▸ Work to complete:
Line count for the string "linked": give the number of lines in the data below that contain it, and nothing more.

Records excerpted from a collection

•••••

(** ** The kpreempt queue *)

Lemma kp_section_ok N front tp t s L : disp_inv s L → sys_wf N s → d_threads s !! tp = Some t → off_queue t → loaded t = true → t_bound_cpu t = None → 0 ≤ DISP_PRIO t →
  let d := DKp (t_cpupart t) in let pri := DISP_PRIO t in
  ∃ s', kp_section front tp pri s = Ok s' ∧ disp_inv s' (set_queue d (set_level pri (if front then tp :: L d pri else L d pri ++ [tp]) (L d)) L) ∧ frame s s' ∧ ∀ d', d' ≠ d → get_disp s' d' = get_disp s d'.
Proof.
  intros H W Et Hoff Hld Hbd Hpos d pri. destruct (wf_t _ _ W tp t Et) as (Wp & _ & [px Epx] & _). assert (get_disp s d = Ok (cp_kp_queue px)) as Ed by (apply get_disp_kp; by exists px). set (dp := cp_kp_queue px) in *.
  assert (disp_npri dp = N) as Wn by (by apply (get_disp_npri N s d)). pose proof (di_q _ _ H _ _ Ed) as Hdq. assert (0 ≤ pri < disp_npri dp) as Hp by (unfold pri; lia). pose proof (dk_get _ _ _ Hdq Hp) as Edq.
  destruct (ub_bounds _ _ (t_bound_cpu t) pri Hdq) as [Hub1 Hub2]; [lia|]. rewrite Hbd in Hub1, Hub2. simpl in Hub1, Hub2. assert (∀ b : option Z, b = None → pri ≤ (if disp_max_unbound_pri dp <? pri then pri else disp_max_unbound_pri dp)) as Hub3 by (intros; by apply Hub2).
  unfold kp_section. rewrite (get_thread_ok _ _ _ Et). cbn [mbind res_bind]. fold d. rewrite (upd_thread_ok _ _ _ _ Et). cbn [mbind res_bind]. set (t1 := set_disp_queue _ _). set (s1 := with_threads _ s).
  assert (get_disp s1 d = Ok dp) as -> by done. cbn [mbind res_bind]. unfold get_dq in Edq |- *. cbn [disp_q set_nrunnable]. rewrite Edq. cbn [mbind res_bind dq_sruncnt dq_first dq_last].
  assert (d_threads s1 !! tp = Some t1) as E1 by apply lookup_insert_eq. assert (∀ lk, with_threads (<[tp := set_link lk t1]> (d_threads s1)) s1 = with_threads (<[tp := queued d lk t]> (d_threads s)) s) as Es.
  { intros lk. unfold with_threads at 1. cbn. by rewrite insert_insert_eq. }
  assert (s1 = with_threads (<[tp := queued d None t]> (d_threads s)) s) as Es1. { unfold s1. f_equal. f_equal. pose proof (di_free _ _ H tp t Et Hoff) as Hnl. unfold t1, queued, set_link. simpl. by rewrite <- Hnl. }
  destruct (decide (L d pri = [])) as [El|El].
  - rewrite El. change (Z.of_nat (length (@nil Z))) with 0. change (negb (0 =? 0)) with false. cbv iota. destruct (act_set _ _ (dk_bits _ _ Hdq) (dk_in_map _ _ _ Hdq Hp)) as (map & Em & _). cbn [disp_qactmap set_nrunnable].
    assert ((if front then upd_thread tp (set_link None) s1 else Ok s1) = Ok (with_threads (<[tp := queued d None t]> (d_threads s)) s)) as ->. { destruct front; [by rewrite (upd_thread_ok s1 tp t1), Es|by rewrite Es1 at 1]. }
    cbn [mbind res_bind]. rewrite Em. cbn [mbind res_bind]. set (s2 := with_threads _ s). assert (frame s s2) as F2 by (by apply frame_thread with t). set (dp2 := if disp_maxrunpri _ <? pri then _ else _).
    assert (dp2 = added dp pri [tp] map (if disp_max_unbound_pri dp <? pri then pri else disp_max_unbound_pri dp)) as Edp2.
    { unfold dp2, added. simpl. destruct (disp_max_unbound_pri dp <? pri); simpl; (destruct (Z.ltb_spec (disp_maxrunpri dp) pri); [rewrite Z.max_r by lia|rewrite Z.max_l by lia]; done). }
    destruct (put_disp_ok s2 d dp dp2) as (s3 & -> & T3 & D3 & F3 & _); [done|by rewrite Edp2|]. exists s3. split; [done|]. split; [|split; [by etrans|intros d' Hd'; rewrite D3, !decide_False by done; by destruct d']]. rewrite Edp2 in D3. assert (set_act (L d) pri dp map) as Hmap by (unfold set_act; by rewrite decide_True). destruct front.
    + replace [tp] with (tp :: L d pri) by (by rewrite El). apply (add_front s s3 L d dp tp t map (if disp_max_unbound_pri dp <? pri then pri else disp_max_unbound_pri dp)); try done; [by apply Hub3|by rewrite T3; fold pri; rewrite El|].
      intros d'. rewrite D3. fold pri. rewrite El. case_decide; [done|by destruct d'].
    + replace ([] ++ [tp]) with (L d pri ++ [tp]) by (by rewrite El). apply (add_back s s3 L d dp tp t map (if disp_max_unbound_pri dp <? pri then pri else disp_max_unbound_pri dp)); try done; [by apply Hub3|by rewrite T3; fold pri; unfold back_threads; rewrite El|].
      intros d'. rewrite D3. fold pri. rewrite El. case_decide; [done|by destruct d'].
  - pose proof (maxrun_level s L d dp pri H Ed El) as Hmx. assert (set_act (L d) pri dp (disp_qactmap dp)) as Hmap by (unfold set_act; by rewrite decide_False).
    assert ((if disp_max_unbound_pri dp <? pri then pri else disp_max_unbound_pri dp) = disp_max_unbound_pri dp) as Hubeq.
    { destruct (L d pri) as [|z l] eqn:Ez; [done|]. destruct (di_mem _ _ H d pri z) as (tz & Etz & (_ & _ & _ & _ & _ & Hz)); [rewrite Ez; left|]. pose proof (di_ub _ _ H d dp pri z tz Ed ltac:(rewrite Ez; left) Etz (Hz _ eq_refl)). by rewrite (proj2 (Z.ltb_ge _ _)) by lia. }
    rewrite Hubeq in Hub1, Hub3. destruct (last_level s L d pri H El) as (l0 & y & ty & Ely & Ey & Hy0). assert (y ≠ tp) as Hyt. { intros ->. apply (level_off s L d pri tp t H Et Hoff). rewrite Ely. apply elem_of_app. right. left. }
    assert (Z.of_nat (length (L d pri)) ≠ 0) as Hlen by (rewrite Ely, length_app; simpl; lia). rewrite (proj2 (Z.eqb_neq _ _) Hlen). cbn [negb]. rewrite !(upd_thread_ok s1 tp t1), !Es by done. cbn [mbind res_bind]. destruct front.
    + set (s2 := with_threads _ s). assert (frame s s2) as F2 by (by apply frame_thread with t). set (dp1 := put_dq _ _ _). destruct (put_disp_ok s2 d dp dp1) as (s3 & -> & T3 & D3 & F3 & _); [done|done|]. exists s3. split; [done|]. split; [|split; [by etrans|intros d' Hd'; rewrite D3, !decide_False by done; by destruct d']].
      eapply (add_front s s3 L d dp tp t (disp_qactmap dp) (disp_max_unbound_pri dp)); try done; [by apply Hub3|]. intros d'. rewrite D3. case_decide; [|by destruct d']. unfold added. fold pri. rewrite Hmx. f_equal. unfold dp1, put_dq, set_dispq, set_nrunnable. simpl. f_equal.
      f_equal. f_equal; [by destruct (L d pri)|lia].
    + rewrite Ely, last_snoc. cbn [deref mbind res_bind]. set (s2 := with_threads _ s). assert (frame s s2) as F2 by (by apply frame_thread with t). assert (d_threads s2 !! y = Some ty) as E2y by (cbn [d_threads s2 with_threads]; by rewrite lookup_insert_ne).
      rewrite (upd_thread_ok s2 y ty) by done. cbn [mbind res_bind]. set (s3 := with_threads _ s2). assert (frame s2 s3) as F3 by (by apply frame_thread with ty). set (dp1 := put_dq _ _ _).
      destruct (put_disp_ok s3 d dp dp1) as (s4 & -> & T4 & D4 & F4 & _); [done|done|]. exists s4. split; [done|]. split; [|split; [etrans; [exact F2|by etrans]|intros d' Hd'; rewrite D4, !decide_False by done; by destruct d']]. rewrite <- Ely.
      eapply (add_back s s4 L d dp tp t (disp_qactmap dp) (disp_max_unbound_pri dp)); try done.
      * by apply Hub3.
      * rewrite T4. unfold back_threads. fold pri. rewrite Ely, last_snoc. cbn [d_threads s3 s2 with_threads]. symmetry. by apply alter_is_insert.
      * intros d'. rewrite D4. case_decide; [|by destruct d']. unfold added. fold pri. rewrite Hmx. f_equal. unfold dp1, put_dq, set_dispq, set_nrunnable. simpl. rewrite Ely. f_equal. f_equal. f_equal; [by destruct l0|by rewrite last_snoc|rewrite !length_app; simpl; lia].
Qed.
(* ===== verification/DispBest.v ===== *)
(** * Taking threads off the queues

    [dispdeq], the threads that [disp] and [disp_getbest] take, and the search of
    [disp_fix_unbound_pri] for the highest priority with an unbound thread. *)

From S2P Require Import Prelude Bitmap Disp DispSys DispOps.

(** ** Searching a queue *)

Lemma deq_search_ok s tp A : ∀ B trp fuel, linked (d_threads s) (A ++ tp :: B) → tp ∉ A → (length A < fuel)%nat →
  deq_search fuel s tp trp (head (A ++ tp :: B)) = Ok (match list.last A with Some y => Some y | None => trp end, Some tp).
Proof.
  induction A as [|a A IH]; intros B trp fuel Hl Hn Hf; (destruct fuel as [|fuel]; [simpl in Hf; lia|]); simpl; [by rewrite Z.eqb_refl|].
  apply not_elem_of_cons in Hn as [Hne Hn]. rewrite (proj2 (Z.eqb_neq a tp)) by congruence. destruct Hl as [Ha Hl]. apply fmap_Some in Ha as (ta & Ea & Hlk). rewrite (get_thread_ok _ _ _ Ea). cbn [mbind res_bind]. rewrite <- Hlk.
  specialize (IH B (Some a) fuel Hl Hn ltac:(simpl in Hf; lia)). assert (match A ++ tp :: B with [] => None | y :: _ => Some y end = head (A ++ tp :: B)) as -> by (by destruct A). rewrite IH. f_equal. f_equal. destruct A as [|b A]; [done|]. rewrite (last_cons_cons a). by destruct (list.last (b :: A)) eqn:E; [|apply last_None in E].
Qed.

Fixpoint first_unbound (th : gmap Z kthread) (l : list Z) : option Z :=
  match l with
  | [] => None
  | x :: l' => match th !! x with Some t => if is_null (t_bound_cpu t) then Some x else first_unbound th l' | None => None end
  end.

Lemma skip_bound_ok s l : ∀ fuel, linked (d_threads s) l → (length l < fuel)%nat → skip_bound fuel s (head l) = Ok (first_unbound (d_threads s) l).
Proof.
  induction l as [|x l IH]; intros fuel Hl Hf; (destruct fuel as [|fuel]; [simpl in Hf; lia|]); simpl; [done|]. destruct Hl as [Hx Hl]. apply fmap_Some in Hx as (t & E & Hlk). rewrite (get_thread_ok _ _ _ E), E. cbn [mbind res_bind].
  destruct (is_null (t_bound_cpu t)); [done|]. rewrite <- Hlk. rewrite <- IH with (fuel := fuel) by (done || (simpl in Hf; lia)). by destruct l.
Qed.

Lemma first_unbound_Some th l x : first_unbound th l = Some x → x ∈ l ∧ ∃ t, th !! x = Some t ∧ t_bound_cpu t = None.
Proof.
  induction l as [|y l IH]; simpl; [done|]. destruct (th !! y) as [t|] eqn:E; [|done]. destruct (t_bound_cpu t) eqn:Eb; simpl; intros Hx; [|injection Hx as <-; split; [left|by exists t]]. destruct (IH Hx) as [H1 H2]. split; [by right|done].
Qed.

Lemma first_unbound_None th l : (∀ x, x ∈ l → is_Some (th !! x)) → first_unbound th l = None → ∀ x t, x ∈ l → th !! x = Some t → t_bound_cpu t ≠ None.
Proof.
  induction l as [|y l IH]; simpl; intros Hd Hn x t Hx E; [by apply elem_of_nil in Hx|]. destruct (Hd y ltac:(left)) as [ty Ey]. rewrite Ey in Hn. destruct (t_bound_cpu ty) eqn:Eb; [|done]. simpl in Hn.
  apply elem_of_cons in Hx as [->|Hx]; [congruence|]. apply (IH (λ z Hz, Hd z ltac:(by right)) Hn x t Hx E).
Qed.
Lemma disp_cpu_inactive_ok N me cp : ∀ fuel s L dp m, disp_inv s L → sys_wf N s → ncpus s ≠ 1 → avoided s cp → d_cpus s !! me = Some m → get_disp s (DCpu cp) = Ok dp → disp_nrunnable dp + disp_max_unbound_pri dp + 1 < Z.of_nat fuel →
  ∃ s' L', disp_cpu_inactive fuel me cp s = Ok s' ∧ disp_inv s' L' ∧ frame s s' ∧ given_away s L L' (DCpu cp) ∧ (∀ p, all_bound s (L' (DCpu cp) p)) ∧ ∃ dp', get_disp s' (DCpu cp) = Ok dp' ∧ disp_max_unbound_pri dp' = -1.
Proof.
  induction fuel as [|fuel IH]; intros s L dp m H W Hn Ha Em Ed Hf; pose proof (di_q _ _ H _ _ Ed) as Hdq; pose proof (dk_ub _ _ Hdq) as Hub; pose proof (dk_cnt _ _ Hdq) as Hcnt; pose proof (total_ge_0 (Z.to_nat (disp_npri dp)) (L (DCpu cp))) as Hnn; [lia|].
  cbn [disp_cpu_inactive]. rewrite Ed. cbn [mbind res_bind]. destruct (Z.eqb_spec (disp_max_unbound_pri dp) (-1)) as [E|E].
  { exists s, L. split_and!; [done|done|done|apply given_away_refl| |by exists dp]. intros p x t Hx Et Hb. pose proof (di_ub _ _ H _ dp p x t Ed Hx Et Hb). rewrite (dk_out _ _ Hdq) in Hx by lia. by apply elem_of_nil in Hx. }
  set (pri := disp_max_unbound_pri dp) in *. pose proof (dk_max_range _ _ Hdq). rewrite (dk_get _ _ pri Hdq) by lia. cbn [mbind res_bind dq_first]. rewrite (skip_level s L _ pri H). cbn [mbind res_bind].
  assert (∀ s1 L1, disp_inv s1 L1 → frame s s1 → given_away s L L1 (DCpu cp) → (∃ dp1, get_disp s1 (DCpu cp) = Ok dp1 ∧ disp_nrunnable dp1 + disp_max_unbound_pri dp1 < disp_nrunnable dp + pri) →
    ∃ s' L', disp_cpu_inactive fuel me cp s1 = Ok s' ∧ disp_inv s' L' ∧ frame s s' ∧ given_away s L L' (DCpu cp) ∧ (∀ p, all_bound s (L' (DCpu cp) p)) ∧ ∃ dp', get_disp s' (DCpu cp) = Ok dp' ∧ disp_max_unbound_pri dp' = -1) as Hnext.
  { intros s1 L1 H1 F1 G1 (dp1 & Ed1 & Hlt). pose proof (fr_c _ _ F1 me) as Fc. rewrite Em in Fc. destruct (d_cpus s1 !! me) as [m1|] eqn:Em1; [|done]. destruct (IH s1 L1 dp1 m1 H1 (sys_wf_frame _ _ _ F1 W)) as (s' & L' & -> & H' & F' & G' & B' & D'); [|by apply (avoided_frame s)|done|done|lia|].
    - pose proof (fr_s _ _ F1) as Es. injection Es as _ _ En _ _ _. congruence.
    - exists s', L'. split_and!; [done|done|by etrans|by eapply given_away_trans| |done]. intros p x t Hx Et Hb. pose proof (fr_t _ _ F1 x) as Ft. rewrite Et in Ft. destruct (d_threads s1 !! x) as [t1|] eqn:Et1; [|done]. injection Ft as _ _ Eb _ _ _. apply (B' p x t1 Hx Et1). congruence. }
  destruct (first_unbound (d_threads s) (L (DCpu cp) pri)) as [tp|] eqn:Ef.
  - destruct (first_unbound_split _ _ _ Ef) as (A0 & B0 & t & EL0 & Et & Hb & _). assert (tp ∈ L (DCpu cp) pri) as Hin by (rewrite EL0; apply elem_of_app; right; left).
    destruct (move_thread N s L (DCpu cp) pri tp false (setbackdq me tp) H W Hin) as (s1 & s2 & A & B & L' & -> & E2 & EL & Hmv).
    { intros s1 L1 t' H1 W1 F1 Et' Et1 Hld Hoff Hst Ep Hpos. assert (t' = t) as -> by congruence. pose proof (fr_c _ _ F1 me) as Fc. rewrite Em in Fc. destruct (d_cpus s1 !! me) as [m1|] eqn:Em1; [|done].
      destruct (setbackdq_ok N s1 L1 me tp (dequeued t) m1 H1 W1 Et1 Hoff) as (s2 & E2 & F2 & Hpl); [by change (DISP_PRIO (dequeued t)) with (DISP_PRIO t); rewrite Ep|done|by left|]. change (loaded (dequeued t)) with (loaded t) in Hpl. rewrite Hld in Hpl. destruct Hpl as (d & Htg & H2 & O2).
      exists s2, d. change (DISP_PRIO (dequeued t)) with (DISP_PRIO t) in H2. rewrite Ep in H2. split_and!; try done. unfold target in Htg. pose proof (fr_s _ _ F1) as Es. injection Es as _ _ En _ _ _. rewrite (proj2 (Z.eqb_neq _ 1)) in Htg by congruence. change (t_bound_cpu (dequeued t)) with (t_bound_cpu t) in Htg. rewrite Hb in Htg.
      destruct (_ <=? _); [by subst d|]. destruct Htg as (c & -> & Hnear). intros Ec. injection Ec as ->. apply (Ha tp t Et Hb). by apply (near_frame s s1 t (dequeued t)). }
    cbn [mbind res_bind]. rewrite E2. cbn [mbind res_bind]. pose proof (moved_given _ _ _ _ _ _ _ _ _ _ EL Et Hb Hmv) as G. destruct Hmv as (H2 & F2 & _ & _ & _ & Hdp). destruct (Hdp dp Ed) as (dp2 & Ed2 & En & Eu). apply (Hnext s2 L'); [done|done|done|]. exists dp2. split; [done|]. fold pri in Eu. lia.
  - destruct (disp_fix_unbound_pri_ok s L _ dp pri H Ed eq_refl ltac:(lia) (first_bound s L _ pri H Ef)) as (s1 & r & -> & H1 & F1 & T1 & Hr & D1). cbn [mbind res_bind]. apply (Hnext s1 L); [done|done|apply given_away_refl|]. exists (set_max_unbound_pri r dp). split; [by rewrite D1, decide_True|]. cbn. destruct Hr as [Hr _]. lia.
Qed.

•••••

▸ Response for this exercise:
2